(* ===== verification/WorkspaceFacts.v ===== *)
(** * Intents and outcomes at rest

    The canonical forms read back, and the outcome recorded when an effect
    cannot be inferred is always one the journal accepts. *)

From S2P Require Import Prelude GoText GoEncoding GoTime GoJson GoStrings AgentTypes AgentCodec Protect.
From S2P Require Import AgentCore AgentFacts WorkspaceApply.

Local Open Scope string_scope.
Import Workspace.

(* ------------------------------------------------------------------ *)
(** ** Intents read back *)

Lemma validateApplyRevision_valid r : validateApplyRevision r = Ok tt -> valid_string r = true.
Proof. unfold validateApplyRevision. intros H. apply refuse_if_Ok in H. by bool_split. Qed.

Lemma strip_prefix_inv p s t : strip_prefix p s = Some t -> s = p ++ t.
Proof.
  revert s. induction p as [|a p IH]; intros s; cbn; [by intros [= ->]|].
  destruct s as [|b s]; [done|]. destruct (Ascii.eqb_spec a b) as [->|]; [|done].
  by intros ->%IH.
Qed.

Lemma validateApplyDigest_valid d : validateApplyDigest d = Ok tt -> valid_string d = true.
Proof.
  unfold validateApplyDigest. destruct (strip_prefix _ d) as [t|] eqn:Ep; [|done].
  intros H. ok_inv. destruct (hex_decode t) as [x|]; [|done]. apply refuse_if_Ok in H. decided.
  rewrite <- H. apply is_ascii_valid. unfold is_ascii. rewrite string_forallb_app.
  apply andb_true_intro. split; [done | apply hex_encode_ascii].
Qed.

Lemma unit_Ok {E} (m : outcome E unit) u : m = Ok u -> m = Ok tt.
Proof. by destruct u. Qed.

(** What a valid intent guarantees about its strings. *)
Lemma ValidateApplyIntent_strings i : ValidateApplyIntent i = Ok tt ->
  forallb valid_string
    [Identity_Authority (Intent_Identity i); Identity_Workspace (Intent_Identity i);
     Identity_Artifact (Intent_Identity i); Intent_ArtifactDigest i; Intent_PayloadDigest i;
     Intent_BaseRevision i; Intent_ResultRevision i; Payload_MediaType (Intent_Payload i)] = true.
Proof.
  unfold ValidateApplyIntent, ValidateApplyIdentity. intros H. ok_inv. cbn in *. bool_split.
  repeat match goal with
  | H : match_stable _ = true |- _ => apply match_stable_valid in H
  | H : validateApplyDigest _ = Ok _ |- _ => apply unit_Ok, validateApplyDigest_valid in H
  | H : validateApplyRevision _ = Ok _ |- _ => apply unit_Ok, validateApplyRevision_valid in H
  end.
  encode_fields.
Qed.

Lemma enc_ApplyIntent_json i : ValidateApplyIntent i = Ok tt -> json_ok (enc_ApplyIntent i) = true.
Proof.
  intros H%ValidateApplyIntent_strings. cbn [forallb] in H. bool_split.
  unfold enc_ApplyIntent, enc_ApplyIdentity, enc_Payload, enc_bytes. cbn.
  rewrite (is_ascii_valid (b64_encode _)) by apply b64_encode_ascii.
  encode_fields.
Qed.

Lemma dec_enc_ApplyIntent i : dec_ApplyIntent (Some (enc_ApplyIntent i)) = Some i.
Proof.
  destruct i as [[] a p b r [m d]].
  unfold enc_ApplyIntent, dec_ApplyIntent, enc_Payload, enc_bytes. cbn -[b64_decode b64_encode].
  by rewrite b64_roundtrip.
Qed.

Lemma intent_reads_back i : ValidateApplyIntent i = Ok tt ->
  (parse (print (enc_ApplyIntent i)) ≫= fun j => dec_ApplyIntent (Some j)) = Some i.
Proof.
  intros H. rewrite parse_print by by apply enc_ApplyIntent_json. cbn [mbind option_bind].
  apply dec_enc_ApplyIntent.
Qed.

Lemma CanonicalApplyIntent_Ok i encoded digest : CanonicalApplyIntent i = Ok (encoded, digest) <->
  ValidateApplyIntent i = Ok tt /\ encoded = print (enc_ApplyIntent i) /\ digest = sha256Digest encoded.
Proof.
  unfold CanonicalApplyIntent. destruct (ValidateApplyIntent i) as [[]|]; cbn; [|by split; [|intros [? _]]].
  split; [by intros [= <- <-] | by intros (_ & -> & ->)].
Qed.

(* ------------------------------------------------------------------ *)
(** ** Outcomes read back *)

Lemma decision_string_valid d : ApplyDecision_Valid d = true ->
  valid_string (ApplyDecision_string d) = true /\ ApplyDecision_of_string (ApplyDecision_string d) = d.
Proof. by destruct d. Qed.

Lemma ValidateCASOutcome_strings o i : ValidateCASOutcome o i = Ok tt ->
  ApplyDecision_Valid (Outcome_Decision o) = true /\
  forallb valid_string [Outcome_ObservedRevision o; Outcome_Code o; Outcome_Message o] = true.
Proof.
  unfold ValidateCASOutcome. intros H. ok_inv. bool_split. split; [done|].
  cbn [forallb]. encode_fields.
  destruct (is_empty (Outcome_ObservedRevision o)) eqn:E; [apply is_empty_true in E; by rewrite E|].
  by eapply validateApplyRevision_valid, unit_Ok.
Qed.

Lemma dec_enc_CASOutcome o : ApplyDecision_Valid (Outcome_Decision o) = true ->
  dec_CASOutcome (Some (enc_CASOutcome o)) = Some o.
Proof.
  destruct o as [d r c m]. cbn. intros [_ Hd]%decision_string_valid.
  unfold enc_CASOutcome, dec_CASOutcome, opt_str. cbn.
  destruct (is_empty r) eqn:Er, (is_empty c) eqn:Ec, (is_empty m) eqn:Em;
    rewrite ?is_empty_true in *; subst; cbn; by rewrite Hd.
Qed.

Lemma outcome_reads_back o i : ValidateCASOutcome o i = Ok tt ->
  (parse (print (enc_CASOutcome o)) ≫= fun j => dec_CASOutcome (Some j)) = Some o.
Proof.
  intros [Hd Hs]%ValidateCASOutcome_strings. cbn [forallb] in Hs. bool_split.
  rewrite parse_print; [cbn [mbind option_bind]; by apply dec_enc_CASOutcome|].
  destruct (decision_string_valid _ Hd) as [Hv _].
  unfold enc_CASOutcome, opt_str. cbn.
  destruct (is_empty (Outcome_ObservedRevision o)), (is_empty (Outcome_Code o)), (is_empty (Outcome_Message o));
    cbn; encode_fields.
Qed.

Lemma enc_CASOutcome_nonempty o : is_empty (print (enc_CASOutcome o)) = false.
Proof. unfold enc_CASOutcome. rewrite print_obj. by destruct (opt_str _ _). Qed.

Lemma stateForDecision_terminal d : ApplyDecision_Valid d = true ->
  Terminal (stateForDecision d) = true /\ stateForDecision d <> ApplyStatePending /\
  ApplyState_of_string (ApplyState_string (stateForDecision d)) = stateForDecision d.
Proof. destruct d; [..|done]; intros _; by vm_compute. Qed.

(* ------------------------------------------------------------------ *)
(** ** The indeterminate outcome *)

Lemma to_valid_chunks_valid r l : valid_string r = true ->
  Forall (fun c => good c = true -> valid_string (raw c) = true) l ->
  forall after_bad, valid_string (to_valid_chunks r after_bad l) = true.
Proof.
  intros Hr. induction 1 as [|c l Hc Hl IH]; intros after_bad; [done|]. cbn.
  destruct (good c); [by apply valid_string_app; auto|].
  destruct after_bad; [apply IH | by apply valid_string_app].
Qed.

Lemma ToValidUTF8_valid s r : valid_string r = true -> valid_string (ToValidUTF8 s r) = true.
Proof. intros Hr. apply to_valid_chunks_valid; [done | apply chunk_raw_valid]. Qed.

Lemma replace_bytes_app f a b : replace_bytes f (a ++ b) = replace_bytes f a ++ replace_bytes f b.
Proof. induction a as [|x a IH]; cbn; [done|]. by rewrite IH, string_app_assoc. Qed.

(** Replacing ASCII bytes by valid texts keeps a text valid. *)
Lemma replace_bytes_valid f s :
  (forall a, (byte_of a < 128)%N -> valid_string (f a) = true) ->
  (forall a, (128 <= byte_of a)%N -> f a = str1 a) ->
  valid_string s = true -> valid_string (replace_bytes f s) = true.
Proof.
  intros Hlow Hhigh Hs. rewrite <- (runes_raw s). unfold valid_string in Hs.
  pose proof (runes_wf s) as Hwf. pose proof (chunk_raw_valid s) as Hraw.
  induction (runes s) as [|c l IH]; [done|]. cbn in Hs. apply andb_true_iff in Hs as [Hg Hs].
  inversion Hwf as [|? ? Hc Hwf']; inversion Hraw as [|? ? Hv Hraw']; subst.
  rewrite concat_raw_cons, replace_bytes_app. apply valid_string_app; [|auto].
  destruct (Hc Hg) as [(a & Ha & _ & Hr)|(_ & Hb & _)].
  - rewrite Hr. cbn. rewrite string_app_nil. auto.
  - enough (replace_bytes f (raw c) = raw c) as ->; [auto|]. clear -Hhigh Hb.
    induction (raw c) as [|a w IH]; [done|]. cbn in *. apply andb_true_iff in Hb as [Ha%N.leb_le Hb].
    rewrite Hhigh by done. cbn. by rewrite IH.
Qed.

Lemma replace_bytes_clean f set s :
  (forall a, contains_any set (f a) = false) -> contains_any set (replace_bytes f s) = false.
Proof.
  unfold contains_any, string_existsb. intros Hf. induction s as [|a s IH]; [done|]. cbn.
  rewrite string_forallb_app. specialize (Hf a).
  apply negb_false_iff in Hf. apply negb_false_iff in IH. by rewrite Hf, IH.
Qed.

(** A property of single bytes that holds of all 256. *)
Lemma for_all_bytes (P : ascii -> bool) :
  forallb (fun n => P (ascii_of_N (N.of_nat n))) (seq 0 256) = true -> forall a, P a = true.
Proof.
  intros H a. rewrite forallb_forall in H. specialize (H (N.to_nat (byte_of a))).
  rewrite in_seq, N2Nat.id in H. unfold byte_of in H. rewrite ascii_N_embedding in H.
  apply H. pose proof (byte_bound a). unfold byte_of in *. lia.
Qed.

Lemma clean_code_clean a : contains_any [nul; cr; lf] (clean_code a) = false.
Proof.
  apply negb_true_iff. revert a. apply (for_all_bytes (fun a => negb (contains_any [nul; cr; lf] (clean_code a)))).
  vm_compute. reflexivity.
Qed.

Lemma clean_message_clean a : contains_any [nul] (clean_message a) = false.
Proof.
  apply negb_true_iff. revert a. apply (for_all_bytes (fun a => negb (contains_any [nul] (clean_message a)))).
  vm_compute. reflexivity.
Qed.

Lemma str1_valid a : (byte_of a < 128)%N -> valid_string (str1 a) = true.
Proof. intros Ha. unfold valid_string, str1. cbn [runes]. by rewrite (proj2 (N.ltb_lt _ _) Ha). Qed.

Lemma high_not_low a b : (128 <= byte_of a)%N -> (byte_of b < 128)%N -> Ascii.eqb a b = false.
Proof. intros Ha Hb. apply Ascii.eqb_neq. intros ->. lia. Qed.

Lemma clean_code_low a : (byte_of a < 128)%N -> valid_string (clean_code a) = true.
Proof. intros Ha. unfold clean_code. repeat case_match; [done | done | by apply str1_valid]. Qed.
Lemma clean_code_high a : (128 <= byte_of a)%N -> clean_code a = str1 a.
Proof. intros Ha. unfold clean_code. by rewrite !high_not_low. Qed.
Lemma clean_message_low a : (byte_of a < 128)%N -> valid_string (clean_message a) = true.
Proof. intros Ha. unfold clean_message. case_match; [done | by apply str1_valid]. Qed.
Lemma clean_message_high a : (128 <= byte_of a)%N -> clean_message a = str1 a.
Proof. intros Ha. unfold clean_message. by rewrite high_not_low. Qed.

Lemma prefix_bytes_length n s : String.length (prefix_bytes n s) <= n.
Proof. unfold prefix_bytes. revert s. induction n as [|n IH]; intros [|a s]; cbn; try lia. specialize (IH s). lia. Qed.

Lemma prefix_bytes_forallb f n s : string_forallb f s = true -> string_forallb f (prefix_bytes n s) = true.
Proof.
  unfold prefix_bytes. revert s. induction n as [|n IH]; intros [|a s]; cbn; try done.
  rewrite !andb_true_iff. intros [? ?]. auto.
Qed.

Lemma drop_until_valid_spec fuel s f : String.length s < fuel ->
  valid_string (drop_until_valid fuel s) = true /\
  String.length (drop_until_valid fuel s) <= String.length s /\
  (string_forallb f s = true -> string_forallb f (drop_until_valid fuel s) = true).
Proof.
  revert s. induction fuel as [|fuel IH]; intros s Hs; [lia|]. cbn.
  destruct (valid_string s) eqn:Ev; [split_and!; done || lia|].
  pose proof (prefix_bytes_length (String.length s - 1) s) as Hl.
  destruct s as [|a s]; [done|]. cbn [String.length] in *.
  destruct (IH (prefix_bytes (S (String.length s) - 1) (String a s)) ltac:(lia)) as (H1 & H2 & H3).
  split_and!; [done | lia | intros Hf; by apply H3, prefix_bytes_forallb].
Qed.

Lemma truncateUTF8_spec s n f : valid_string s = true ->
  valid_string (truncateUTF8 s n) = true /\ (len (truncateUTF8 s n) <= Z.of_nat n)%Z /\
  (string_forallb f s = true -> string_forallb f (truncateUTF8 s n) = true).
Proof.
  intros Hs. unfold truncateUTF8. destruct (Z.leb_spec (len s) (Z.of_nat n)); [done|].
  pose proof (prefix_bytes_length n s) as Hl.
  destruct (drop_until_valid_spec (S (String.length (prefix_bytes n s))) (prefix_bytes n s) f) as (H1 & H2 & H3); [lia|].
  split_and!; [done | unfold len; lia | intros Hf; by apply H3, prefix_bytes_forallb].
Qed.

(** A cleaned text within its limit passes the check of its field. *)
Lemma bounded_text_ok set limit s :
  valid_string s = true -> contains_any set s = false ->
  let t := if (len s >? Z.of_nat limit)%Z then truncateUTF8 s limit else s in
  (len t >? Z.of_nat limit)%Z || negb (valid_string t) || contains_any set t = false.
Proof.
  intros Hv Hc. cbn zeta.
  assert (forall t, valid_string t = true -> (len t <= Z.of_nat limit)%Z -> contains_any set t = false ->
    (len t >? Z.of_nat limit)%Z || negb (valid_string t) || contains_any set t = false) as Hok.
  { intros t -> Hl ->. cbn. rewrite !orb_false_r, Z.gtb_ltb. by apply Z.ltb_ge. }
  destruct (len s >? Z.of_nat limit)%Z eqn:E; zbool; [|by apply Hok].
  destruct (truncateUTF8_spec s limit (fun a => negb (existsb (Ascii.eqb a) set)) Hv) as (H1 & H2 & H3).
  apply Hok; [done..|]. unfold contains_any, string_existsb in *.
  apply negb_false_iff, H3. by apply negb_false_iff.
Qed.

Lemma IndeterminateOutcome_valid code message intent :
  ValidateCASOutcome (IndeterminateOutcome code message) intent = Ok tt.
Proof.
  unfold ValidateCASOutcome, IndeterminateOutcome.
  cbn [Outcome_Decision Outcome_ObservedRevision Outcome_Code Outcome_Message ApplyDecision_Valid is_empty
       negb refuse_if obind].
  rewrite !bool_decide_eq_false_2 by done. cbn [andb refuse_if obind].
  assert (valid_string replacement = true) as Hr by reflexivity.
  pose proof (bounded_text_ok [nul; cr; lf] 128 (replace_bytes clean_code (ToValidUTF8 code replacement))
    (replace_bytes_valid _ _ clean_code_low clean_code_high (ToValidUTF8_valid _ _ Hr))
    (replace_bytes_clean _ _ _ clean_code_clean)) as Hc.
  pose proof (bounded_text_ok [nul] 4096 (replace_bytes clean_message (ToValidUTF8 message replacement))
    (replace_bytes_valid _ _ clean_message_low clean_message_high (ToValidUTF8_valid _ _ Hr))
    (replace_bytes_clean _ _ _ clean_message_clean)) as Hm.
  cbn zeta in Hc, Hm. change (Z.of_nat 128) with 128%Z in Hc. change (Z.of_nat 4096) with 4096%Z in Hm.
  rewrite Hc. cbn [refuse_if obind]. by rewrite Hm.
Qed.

What is required = Filter the material above down to the lines that hold the word "subst".

Result =
    rewrite ?is_empty_true in *; subst; cbn; by rewrite Hd.
  inversion Hwf as [|? ? Hc Hwf']; inversion Hraw as [|? ? Hv Hraw']; subst.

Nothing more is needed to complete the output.